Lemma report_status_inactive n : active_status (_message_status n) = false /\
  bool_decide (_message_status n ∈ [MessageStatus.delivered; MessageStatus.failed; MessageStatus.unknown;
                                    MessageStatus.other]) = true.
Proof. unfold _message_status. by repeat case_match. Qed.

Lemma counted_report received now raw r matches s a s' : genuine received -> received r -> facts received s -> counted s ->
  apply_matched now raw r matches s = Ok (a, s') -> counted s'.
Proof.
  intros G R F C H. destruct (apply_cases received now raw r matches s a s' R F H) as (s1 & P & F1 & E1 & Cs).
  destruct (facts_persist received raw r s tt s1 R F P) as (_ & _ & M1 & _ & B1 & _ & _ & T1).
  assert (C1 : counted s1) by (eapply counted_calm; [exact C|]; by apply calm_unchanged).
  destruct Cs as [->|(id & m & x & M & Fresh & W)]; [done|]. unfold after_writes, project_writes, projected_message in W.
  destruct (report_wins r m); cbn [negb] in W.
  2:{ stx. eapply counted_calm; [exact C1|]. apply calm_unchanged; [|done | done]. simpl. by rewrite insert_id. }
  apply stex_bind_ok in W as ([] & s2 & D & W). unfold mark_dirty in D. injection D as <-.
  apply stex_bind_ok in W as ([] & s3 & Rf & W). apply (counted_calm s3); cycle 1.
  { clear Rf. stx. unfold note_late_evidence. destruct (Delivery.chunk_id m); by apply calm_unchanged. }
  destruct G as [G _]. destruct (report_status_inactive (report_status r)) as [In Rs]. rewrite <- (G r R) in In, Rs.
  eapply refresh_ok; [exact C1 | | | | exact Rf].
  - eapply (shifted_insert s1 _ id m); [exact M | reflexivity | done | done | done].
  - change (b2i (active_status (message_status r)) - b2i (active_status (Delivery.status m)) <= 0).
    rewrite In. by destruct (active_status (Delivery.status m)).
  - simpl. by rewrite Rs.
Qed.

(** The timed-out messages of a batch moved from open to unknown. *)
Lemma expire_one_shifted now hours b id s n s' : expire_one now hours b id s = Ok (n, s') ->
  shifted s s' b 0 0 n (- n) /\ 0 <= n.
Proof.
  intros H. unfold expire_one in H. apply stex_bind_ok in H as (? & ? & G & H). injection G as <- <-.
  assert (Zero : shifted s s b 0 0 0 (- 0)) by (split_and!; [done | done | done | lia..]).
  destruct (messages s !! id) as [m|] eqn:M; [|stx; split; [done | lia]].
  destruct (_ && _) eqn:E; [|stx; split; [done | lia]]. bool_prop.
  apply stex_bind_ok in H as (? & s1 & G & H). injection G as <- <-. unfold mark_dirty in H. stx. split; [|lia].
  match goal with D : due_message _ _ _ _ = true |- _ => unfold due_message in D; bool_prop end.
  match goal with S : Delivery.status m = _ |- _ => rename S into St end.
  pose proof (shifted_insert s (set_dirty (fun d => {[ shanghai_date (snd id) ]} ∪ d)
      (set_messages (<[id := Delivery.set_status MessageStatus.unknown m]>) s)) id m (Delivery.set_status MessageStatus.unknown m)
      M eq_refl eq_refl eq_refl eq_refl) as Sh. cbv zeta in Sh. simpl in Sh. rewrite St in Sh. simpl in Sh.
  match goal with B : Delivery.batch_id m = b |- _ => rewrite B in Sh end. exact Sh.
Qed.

--

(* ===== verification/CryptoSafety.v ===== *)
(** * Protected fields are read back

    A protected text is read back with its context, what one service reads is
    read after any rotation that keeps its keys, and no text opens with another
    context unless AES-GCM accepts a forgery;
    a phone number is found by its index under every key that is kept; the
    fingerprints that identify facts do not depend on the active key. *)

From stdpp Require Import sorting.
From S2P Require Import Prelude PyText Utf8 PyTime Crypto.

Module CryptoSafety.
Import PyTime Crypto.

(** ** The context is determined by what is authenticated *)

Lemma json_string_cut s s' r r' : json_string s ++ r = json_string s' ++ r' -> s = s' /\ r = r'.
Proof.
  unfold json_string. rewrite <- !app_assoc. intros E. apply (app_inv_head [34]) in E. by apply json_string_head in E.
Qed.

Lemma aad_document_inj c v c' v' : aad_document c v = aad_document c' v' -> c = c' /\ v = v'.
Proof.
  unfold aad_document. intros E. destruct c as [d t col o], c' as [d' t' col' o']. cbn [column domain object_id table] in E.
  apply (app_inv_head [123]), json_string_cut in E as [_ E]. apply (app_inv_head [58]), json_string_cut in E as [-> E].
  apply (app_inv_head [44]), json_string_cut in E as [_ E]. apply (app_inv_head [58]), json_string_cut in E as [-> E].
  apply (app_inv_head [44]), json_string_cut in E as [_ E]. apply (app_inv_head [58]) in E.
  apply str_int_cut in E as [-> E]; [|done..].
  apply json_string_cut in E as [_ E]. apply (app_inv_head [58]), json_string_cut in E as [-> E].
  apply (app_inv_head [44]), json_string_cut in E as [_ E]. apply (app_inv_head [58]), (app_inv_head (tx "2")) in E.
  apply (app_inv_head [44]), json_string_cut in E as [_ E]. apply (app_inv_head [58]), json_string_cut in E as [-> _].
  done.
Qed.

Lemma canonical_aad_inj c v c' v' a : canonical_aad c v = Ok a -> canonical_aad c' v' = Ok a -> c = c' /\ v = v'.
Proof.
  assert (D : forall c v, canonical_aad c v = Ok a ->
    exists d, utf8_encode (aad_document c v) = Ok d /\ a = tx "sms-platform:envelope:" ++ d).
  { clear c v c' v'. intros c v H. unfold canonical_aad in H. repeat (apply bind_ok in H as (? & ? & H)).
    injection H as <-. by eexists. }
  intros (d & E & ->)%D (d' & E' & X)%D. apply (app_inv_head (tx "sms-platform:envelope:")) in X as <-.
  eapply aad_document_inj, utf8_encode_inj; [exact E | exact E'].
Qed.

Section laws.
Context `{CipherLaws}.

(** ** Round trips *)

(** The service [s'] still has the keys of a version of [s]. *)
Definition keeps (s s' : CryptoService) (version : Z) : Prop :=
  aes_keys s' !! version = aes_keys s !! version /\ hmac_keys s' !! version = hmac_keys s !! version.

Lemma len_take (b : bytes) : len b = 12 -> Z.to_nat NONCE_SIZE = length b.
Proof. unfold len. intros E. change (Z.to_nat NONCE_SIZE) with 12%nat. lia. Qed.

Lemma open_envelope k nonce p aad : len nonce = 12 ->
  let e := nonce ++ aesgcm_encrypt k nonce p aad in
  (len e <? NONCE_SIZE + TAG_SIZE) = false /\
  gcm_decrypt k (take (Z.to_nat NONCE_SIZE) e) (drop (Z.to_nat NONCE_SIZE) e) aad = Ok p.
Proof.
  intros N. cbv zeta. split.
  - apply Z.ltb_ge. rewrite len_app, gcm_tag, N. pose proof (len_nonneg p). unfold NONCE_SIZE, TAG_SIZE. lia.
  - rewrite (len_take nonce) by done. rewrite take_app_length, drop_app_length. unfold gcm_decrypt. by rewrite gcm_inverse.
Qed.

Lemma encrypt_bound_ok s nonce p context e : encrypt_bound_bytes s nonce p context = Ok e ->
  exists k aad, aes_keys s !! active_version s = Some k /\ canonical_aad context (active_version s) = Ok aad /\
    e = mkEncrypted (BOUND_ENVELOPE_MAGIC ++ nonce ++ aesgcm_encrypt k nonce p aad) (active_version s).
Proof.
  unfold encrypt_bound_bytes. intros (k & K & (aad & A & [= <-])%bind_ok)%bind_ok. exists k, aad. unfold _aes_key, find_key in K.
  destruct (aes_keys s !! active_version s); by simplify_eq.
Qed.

--

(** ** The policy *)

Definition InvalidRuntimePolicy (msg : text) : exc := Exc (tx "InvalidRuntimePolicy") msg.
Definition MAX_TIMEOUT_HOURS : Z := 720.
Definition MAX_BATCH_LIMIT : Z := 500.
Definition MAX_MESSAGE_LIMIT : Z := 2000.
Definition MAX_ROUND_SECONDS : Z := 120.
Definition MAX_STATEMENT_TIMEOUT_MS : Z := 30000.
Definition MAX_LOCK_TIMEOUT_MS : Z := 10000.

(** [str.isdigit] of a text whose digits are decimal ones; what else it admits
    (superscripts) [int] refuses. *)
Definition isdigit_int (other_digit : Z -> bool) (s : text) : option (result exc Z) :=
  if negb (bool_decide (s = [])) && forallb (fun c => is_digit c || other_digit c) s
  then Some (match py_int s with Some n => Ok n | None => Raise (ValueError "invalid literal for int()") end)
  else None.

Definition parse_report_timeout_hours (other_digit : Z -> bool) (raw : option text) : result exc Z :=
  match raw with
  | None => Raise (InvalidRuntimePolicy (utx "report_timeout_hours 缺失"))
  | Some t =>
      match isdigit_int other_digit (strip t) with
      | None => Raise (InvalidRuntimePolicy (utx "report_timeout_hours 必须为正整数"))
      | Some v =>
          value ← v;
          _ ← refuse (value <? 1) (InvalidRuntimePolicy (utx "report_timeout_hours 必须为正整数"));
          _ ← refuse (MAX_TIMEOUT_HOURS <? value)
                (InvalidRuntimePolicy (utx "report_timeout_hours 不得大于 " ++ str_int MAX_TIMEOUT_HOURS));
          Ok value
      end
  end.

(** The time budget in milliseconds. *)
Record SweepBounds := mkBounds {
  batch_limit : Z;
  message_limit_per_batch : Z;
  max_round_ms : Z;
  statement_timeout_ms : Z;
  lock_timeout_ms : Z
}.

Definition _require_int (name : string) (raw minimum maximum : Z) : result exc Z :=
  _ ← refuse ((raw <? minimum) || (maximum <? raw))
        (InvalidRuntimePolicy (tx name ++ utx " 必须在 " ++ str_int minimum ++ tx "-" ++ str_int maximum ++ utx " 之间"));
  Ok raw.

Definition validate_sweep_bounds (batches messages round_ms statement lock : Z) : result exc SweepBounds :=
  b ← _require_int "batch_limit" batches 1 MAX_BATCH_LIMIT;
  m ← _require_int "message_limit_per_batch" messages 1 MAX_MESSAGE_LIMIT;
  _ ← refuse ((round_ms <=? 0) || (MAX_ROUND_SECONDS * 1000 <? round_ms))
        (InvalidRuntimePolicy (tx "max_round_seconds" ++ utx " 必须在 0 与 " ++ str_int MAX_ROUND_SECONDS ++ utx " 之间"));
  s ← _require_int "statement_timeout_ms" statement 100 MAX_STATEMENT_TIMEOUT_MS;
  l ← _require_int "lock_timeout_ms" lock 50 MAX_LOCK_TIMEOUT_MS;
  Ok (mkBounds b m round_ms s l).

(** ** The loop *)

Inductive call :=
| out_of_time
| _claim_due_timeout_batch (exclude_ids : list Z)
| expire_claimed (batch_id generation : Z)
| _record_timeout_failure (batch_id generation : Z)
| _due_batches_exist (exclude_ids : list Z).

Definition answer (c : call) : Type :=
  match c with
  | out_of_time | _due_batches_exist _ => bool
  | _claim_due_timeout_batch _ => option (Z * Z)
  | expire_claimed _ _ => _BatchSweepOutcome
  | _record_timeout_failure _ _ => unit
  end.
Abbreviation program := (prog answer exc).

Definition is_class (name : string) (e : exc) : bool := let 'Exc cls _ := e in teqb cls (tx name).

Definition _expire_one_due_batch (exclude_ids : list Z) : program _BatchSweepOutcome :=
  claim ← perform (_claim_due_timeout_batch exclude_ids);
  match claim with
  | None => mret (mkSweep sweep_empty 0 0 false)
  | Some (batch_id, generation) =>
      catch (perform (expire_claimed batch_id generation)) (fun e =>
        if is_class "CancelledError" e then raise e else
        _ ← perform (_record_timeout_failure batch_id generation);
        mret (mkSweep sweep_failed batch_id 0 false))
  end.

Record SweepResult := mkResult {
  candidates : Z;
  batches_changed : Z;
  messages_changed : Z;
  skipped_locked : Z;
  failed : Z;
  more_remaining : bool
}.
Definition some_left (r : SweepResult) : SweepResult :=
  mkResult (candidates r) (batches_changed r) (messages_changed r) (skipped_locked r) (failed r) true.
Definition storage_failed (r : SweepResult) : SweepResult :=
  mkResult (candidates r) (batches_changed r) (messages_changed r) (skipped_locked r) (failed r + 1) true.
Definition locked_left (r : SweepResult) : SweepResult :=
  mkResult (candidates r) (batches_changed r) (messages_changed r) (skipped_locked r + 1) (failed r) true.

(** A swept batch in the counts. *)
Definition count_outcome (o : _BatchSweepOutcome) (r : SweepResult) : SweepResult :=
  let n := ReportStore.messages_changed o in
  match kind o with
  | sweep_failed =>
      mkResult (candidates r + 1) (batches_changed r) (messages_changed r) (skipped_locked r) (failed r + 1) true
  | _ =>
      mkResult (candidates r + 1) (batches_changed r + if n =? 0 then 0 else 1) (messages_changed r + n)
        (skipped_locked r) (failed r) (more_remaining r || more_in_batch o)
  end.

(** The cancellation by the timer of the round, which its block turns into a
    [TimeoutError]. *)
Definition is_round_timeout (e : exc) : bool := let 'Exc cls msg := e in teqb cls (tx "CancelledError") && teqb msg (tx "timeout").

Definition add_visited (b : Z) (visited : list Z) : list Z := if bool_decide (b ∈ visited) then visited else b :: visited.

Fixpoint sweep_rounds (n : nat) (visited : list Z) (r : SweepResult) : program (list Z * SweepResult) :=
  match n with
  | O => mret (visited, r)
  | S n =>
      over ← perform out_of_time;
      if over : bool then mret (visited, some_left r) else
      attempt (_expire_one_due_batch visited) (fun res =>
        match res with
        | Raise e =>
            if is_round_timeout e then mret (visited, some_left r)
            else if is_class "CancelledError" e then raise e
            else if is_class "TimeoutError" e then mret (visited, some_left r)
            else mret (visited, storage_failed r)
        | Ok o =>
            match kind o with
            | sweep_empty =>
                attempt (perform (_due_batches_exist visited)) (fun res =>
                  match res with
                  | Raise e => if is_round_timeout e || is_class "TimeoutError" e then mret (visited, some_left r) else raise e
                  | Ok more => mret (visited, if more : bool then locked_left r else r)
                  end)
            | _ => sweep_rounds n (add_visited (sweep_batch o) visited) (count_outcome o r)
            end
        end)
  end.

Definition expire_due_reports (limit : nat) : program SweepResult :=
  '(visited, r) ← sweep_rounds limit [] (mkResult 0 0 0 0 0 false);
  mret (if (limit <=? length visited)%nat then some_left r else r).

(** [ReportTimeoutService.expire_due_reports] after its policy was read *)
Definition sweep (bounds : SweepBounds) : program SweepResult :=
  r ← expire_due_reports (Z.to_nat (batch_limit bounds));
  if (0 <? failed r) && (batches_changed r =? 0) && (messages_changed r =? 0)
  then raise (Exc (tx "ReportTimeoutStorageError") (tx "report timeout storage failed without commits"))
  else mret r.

> **TASK REQUIREMENTS**
Among the lines above, find the one with "mret (if (limit" and the one with "else mret r.". Quote both and everything between them, exactly.

> **REPLY TO THE TASK**
  mret (if (limit <=? length visited)%nat then some_left r else r).

(** [ReportTimeoutService.expire_due_reports] after its policy was read *)
Definition sweep (bounds : SweepBounds) : program SweepResult :=
  r ← expire_due_reports (Z.to_nat (batch_limit bounds));
  if (0 <? failed r) && (batches_changed r =? 0) && (messages_changed r =? 0)
  then raise (Exc (tx "ReportTimeoutStorageError") (tx "report timeout storage failed without commits"))
  else mret r.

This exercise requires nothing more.